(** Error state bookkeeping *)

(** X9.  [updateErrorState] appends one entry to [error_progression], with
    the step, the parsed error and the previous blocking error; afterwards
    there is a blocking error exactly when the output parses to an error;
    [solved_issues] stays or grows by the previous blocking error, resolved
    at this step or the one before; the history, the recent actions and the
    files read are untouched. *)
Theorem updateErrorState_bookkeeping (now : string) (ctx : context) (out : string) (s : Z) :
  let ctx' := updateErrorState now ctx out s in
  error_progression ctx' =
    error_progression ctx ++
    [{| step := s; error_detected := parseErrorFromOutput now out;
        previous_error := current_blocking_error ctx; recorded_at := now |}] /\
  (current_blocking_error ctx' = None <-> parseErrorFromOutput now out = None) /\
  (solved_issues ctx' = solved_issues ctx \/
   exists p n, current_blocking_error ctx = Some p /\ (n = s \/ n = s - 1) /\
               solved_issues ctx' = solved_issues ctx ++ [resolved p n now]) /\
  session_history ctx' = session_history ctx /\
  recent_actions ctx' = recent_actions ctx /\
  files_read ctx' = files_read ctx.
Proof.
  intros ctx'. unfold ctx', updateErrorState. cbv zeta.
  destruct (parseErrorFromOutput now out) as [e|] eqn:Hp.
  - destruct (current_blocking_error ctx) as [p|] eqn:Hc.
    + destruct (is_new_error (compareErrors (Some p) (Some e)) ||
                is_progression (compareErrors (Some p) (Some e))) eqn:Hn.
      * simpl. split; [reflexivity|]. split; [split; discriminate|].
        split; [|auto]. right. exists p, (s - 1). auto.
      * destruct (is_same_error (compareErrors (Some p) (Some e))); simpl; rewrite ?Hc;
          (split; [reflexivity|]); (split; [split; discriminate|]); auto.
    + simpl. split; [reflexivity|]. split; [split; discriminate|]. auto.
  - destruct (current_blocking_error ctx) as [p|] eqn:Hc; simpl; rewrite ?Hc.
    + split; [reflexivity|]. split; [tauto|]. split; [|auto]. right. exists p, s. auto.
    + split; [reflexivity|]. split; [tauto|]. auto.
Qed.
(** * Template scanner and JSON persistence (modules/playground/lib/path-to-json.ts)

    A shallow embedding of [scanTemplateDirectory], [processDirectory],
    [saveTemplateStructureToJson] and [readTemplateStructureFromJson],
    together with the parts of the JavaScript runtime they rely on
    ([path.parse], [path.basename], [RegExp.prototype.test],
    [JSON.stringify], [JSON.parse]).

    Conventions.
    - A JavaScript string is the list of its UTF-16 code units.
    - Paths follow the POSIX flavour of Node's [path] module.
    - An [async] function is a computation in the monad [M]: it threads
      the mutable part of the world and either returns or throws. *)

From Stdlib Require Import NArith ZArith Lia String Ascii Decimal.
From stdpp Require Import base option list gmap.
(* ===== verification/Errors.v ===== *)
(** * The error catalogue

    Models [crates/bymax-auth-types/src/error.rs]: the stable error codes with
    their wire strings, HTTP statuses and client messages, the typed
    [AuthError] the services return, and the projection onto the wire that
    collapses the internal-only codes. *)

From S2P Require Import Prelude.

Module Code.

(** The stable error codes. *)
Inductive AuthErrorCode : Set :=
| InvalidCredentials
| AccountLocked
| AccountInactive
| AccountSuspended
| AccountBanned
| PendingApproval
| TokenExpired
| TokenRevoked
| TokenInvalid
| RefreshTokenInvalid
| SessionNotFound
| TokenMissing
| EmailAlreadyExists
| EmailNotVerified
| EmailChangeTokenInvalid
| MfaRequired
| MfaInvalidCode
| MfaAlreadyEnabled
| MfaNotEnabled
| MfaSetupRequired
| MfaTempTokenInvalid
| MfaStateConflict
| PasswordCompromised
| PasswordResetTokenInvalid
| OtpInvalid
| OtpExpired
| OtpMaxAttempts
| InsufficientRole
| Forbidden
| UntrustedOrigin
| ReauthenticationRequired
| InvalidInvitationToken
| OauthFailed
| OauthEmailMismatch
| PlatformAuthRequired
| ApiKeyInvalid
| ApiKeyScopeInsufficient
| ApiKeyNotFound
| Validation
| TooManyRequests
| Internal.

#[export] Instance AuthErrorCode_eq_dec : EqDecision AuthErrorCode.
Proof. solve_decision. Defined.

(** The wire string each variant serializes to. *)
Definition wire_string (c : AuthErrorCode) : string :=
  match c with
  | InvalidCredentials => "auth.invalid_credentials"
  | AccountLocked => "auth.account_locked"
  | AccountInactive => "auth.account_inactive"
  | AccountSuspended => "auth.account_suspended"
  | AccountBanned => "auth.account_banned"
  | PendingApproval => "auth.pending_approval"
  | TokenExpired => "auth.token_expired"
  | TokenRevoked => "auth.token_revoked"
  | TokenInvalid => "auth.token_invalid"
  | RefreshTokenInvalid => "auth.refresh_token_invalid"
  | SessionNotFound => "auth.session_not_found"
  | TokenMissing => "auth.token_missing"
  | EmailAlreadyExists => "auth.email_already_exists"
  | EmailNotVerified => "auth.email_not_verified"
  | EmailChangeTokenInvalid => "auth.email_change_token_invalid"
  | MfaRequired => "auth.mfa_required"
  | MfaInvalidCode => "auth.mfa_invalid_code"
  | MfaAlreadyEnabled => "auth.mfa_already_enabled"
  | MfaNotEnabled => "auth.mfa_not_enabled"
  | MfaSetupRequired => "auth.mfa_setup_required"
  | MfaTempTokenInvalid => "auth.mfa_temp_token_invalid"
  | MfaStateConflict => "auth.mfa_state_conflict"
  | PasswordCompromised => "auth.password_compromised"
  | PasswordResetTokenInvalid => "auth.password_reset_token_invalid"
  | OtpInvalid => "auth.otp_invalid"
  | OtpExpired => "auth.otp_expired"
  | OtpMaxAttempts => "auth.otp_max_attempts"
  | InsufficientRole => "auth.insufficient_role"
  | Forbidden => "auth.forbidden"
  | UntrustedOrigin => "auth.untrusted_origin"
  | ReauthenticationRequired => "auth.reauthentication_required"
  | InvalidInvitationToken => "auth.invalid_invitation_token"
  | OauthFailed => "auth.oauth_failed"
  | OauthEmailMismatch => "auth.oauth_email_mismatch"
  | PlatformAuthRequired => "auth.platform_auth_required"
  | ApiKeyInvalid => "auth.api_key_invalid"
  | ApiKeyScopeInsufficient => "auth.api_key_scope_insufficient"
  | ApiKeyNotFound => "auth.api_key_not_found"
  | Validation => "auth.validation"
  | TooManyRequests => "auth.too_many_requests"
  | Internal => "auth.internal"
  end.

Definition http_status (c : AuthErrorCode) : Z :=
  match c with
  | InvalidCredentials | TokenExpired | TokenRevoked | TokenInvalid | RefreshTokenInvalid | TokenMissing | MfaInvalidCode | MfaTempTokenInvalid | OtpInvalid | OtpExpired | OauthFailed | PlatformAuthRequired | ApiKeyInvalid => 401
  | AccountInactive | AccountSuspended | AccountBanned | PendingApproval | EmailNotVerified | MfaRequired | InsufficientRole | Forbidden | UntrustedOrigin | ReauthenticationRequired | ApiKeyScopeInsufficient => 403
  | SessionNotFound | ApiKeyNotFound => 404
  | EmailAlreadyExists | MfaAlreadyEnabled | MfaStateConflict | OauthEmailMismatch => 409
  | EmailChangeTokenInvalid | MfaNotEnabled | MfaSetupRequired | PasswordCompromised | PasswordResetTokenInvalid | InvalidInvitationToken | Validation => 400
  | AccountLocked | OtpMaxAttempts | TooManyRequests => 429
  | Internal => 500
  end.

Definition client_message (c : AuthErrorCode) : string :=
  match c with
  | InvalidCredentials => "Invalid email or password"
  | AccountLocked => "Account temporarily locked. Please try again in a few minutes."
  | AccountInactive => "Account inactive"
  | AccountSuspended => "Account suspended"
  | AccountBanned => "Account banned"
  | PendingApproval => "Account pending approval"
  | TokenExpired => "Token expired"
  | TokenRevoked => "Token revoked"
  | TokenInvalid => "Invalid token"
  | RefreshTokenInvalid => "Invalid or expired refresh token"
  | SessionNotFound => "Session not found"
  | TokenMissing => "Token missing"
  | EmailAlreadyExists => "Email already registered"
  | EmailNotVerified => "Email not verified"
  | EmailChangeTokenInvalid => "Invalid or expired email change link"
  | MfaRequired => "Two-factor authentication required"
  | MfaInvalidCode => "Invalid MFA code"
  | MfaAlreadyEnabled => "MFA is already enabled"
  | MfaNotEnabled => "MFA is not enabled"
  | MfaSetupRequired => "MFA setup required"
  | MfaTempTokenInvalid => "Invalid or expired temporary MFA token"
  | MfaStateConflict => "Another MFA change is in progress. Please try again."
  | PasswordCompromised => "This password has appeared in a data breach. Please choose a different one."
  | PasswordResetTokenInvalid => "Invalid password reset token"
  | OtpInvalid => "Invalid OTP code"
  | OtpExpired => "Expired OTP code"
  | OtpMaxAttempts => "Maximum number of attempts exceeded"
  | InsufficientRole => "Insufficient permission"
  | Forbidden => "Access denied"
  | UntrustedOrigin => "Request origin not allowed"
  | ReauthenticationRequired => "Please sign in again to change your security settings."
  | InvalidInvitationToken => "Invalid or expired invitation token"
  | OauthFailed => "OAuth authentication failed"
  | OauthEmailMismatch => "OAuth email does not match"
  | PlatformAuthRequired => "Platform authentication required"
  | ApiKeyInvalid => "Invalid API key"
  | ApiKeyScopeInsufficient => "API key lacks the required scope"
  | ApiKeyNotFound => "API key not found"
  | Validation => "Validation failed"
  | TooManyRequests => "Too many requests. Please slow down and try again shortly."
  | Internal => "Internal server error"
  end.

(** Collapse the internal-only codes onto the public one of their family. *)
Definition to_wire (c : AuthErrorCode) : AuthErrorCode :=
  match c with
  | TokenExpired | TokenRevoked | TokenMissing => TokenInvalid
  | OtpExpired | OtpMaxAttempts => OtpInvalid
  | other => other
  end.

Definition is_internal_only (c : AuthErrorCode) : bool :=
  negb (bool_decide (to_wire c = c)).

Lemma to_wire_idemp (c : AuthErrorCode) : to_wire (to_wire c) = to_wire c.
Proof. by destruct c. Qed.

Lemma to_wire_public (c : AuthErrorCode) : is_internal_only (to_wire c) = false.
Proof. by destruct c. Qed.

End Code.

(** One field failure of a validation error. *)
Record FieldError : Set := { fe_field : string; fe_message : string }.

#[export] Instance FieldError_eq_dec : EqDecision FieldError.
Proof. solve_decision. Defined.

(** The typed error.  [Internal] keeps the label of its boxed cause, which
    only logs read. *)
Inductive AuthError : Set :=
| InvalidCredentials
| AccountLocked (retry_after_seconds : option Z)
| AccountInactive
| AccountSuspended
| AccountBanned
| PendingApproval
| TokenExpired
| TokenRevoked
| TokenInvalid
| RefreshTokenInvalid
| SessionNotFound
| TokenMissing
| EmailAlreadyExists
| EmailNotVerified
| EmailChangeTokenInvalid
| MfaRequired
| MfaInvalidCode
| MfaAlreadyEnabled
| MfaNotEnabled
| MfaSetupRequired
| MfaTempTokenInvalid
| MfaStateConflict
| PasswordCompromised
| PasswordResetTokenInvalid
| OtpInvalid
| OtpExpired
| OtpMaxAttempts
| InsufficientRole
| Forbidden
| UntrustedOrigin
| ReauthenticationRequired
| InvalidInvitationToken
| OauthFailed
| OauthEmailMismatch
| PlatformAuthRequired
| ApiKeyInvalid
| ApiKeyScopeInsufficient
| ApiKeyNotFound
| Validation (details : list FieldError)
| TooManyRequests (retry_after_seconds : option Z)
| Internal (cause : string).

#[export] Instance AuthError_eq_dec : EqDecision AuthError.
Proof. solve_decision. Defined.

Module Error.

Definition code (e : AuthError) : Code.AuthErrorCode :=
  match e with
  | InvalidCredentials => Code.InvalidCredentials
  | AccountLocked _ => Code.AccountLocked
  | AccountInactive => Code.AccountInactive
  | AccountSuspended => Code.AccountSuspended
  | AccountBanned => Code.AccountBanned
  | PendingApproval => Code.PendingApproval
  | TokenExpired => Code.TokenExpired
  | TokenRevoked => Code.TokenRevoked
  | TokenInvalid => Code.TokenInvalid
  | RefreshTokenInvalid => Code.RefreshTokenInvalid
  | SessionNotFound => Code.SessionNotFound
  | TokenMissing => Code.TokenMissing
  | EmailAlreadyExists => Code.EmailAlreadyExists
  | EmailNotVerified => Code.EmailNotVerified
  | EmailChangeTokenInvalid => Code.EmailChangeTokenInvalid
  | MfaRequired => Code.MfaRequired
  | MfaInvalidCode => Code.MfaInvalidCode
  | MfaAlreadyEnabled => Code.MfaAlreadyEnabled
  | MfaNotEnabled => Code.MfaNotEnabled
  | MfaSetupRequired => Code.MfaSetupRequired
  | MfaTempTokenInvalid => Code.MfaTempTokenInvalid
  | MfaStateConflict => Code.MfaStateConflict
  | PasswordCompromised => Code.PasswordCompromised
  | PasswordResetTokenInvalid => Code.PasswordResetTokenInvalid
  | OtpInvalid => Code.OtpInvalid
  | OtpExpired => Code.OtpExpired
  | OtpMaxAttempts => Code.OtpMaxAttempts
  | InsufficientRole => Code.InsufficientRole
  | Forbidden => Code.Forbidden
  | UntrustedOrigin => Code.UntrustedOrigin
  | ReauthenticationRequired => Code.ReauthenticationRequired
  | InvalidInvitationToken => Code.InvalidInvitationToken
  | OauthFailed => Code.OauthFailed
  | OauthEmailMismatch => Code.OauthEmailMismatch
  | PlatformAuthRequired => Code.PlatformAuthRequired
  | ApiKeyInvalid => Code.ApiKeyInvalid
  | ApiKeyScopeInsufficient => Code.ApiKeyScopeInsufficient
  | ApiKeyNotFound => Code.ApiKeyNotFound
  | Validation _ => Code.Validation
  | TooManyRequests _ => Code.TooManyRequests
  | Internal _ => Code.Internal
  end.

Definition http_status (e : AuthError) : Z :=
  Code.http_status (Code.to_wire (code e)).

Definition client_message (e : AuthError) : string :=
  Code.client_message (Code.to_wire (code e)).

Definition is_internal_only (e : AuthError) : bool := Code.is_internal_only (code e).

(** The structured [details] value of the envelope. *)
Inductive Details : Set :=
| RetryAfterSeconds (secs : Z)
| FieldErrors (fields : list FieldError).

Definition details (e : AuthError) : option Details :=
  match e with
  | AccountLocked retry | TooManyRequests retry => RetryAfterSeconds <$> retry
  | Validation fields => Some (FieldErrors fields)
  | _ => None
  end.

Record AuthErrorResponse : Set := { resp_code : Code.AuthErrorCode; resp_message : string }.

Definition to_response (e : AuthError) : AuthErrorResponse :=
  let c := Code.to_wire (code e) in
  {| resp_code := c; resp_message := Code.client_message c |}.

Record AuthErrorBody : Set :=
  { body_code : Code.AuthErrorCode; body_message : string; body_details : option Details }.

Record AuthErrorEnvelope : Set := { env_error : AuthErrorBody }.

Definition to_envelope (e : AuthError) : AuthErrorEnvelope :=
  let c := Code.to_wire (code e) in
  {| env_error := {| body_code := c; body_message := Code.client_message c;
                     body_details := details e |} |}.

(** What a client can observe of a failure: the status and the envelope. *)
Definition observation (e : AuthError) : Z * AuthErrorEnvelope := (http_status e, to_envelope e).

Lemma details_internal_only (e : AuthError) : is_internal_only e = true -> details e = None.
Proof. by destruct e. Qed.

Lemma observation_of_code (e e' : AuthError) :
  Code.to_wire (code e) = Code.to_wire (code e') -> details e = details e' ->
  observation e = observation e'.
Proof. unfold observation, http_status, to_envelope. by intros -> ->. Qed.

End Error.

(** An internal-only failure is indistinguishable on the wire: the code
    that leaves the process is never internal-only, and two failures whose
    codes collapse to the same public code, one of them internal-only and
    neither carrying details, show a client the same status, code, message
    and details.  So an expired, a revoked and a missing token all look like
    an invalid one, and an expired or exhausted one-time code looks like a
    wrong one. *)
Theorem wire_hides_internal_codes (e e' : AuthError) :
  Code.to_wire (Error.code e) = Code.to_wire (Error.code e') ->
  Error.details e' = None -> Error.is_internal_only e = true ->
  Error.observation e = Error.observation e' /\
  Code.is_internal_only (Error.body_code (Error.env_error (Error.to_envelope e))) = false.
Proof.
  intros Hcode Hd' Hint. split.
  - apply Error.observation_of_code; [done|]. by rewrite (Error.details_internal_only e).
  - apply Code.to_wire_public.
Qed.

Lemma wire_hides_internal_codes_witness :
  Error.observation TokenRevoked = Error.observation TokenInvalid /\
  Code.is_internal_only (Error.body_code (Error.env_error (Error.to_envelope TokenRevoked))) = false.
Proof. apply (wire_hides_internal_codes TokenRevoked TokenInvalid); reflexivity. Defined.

PROBLEM TO SOLVE
Only the lines from the start of the material through the line bearing "(solved_issues ctx' = solved_issues ctx \/" are needed, restated exactly, with both end lines included.

TASK RESULT
(** Error state bookkeeping *)

(** X9.  [updateErrorState] appends one entry to [error_progression], with
    the step, the parsed error and the previous blocking error; afterwards
    there is a blocking error exactly when the output parses to an error;
    [solved_issues] stays or grows by the previous blocking error, resolved
    at this step or the one before; the history, the recent actions and the
    files read are untouched. *)
Theorem updateErrorState_bookkeeping (now : string) (ctx : context) (out : string) (s : Z) :
  let ctx' := updateErrorState now ctx out s in
  error_progression ctx' =
    error_progression ctx ++
    [{| step := s; error_detected := parseErrorFromOutput now out;
        previous_error := current_blocking_error ctx; recorded_at := now |}] /\
  (current_blocking_error ctx' = None <-> parseErrorFromOutput now out = None) /\
  (solved_issues ctx' = solved_issues ctx \/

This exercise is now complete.